* _EXERCISE OBJECTIVE_: Find the string "Hstep" in the listing and report every line that has it.

MATERIAL SHOWN Block Start

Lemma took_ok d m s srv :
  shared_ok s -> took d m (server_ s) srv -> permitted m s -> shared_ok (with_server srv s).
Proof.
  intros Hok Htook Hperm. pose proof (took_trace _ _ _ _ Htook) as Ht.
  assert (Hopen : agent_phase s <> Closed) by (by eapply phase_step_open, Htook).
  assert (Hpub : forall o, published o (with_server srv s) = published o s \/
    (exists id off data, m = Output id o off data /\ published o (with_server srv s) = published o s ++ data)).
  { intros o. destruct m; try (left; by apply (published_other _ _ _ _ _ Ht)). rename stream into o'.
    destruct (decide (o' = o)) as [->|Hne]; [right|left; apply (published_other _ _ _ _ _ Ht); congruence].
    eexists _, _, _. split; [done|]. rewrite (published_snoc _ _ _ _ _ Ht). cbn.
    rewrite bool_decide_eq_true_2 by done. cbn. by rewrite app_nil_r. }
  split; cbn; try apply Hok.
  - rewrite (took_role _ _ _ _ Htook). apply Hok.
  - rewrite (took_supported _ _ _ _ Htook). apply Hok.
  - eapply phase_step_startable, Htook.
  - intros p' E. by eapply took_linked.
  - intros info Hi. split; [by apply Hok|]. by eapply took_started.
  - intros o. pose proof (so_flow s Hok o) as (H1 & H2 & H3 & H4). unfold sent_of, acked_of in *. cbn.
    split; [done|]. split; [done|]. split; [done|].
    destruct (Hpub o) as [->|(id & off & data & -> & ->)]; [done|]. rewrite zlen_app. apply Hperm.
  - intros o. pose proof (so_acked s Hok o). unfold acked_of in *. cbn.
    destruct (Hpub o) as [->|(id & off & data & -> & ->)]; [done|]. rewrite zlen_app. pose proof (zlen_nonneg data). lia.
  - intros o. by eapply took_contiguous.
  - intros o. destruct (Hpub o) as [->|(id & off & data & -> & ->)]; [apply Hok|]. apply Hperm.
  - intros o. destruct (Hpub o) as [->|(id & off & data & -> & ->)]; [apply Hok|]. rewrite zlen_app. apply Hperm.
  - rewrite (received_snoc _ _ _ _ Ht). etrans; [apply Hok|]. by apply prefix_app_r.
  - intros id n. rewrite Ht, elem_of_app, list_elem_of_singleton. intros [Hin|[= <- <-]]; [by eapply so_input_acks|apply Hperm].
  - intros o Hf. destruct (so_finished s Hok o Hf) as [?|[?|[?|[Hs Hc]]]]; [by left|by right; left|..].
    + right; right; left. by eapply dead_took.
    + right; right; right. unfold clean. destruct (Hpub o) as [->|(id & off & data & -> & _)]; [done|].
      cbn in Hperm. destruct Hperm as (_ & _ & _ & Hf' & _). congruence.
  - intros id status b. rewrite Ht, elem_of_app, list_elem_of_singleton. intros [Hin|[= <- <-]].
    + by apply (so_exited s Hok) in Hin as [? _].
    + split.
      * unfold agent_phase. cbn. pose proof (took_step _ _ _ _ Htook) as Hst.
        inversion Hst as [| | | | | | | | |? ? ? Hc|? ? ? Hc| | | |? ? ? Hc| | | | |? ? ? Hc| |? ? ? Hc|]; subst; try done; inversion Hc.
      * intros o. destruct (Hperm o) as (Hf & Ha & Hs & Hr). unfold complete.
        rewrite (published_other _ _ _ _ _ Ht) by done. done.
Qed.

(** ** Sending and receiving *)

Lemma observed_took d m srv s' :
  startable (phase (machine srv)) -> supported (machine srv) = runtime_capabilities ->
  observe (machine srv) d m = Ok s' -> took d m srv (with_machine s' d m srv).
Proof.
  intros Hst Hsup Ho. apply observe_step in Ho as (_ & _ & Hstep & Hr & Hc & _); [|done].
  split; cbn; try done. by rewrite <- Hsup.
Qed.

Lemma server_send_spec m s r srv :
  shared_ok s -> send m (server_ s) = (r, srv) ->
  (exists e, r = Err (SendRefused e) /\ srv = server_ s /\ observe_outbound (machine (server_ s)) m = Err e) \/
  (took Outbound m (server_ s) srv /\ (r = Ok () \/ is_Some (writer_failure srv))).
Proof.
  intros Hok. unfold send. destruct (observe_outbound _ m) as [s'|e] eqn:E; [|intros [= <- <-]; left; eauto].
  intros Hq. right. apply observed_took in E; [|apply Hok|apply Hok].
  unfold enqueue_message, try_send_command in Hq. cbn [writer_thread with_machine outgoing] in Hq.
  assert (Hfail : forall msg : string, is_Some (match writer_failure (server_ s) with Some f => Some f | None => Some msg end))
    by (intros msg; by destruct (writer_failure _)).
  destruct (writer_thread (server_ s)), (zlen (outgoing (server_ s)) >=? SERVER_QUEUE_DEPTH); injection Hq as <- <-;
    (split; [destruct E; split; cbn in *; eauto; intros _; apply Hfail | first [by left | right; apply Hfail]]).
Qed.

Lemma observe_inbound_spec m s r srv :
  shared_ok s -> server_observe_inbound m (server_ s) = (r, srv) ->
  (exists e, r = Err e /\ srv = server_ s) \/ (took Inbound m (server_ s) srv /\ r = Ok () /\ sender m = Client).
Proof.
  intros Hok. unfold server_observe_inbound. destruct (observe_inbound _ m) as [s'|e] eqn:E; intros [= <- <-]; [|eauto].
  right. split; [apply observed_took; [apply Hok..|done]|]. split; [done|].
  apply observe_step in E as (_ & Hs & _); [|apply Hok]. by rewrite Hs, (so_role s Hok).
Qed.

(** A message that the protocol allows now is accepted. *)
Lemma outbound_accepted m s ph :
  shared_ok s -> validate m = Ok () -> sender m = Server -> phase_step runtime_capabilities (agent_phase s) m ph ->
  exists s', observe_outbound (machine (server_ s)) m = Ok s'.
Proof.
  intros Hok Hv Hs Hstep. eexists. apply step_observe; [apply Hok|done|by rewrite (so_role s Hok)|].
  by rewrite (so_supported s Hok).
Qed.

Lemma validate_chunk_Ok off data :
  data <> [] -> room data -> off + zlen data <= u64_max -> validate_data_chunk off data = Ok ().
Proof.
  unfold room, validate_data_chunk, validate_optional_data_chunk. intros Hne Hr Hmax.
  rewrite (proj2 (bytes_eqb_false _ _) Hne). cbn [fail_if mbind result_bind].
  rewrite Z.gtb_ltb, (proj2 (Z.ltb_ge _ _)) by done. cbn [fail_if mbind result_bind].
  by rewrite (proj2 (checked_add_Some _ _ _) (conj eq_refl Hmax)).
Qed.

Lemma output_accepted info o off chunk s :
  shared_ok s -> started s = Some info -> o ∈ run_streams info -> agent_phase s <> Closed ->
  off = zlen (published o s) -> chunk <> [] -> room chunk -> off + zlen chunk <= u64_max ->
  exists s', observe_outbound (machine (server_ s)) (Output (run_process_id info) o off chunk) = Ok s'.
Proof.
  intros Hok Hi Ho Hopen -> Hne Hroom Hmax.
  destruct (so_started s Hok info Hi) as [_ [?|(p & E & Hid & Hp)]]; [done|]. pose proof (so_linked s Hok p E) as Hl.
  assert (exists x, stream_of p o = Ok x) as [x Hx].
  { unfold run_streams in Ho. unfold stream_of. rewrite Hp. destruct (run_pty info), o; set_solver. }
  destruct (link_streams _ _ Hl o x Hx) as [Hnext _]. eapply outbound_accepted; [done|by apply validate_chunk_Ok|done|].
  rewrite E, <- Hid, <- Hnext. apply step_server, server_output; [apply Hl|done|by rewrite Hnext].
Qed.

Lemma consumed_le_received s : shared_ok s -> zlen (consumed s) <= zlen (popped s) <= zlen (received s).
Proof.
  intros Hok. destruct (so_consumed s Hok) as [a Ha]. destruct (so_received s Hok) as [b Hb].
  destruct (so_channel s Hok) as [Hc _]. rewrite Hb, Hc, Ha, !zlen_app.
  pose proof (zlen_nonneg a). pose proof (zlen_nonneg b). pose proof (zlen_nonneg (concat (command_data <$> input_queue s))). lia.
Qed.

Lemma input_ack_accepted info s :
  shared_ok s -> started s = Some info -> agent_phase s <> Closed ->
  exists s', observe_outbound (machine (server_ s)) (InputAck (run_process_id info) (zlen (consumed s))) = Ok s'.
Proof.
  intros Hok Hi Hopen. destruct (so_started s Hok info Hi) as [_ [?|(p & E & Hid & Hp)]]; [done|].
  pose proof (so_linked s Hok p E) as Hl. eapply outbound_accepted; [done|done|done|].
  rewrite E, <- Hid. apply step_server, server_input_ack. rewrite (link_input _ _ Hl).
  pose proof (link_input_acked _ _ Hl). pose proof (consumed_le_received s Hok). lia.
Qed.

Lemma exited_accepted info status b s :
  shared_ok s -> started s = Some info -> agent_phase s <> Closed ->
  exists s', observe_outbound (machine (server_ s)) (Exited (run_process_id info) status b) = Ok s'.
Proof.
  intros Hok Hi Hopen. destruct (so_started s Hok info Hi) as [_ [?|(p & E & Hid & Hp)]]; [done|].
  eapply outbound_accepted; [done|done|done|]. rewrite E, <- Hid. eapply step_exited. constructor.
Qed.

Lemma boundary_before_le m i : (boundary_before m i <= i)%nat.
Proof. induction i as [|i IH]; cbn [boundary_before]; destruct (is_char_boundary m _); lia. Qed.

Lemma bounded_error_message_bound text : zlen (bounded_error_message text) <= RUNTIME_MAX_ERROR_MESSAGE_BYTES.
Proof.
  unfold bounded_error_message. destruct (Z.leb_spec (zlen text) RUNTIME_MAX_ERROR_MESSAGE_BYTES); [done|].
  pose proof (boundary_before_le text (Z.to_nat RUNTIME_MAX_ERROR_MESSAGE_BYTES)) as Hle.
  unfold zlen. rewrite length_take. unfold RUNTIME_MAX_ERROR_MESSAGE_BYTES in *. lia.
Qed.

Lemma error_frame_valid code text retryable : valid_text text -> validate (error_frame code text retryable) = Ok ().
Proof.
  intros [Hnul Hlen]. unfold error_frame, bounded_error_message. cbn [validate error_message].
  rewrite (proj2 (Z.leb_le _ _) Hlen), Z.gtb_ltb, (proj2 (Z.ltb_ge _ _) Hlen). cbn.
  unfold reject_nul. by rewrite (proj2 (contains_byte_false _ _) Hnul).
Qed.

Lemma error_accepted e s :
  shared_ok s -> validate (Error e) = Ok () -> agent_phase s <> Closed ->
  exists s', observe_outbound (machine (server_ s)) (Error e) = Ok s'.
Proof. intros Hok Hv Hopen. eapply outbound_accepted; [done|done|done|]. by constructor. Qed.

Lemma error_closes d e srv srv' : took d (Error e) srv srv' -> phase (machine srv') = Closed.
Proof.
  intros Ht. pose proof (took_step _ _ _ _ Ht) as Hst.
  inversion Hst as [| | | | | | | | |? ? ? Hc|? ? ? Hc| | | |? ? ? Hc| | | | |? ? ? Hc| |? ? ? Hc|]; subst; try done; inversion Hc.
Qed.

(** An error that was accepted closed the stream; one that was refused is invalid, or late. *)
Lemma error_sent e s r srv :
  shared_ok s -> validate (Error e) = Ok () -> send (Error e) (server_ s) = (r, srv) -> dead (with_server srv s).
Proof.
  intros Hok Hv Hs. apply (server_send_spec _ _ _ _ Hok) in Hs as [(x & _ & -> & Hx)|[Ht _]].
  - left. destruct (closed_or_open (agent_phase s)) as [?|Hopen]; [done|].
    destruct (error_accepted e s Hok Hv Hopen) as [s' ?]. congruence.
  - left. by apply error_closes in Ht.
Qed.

MATERIAL SHOWN Block End
MATERIAL SHOWN Block Start

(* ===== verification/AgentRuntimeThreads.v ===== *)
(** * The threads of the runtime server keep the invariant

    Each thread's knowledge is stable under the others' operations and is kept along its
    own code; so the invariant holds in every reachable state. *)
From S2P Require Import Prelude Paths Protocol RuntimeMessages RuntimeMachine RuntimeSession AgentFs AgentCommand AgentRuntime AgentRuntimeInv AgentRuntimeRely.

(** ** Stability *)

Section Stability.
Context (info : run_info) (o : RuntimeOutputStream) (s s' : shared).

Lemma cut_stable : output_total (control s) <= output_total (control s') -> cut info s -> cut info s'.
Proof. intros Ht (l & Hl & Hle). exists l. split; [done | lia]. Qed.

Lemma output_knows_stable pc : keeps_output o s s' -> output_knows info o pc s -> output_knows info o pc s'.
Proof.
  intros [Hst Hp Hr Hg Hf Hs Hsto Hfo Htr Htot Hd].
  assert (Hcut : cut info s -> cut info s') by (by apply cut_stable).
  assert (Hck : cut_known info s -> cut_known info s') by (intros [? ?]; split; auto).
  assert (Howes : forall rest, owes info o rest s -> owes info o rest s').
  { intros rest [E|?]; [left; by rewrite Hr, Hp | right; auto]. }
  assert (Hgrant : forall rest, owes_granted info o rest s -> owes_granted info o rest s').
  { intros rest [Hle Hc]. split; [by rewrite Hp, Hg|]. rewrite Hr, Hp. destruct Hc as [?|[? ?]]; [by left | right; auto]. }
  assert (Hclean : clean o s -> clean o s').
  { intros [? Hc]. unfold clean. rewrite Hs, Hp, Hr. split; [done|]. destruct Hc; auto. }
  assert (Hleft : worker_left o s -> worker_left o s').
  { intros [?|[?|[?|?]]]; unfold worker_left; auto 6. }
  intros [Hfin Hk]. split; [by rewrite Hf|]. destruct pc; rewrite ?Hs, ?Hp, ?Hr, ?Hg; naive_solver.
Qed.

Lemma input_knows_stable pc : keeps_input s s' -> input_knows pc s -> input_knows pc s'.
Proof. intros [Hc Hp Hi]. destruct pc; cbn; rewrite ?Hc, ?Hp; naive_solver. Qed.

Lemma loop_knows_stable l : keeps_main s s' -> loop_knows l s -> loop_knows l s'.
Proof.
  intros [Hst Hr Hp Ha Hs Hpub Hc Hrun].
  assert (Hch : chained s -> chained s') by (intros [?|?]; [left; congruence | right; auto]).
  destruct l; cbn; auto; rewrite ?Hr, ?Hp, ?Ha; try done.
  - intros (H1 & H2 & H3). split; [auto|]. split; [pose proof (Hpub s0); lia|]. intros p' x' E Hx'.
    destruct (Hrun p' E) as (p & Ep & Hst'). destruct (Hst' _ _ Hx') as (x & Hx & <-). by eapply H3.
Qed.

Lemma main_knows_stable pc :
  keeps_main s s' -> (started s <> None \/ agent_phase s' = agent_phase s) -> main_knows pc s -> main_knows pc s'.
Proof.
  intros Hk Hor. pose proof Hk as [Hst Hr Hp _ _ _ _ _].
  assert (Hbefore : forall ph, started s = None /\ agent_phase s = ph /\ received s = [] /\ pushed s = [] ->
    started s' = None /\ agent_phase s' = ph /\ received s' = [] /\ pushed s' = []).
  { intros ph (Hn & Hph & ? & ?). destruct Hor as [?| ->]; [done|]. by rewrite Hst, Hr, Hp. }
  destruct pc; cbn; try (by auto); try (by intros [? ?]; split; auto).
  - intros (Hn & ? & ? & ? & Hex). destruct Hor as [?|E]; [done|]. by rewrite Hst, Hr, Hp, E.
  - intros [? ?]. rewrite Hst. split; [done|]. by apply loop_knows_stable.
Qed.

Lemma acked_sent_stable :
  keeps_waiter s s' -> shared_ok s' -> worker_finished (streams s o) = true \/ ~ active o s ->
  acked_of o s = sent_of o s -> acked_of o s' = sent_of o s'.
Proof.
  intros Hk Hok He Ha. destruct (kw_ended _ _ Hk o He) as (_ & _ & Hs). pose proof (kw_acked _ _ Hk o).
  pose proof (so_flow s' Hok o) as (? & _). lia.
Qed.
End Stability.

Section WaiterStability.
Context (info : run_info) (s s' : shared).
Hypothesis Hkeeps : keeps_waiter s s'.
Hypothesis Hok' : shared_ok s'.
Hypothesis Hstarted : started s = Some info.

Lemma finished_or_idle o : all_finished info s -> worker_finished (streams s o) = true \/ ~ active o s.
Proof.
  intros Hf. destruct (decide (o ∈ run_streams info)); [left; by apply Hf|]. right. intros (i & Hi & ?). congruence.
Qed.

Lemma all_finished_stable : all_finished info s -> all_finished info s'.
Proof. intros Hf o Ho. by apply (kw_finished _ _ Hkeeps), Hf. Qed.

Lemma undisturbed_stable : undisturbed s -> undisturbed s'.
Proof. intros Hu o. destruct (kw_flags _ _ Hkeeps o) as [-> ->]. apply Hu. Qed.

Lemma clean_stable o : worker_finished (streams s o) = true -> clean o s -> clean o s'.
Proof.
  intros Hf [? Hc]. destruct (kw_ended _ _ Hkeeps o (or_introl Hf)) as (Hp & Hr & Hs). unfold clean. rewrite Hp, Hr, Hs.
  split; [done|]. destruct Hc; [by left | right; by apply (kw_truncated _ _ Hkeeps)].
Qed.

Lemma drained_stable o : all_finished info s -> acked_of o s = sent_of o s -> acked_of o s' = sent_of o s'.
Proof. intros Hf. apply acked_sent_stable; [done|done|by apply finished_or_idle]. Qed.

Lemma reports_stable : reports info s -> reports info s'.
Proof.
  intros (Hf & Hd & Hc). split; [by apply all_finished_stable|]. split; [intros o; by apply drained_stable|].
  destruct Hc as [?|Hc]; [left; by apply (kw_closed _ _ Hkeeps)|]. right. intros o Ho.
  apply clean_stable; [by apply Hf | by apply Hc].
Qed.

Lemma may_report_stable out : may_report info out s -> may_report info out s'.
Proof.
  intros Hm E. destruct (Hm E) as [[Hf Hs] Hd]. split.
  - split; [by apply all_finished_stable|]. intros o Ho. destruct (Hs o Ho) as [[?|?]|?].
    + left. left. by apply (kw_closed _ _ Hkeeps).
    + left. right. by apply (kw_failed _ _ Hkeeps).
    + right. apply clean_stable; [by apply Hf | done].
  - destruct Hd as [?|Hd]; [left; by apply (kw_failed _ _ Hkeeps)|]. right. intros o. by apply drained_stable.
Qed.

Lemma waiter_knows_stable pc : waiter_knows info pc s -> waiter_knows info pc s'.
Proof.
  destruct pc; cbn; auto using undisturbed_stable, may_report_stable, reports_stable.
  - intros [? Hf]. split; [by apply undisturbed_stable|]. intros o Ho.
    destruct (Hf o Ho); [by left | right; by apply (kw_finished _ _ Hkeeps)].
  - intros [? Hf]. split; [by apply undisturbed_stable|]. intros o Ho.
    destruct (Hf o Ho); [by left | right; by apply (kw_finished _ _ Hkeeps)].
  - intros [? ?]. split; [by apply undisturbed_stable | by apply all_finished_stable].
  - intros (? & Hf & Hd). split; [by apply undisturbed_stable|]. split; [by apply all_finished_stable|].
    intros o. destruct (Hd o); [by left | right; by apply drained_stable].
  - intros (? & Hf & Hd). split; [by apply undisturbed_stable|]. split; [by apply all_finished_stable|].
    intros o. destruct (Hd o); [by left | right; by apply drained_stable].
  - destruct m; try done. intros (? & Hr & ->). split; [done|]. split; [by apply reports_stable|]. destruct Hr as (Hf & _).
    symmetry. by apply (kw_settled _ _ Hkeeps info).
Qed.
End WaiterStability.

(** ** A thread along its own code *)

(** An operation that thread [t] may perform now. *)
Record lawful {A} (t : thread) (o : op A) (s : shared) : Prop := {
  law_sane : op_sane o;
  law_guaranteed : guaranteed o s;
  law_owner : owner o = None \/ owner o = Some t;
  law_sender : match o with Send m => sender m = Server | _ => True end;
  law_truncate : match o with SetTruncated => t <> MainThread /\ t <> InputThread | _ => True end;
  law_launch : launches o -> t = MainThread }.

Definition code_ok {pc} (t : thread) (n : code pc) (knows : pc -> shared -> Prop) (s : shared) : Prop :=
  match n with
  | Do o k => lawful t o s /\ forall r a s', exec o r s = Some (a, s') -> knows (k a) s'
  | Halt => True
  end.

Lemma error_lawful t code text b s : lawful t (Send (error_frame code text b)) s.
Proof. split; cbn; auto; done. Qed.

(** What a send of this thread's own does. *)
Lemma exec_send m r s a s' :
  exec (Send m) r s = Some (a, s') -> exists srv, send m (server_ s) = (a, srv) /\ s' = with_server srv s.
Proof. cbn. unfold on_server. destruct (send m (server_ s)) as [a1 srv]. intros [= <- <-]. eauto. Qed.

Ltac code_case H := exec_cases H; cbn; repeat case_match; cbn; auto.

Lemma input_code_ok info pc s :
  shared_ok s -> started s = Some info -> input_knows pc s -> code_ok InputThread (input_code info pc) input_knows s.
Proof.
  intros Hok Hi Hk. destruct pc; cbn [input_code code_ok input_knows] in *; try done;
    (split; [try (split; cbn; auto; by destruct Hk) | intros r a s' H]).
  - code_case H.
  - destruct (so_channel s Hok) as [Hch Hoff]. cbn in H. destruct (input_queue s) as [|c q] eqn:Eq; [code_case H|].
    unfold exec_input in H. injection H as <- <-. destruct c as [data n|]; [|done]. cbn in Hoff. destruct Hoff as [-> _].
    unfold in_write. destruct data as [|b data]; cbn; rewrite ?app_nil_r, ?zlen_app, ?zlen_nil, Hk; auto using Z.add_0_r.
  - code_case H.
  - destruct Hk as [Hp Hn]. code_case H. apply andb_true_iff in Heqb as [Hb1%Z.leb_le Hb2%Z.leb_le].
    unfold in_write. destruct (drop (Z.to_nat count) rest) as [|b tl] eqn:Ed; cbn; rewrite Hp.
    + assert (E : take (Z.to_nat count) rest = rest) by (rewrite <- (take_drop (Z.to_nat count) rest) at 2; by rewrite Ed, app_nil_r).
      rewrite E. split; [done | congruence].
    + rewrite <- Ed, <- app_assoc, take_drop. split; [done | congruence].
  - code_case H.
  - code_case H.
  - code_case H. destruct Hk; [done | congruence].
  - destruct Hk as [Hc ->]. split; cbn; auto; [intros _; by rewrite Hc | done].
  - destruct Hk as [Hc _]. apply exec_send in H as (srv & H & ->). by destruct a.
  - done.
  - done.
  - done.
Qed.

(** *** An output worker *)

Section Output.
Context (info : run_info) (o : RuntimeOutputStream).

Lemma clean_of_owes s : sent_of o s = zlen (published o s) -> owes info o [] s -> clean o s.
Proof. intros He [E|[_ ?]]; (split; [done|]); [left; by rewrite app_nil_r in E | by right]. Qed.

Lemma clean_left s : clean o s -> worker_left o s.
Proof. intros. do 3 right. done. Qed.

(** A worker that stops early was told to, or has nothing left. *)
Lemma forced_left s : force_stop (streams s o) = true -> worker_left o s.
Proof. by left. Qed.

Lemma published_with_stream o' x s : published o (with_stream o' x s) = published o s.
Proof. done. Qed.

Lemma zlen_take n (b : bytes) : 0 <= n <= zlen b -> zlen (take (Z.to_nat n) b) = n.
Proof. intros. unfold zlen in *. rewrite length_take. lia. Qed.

MATERIAL SHOWN Block End

* _SOLUTION TO THE EXERCISE_:
  intros Hst Hsup Ho. apply observe_step in Ho as (_ & _ & Hstep & Hr & Hc & _); [|done].
  intros Hok Hv Hs Hstep. eexists. apply step_observe; [apply Hok|done|by rewrite (so_role s Hok)|].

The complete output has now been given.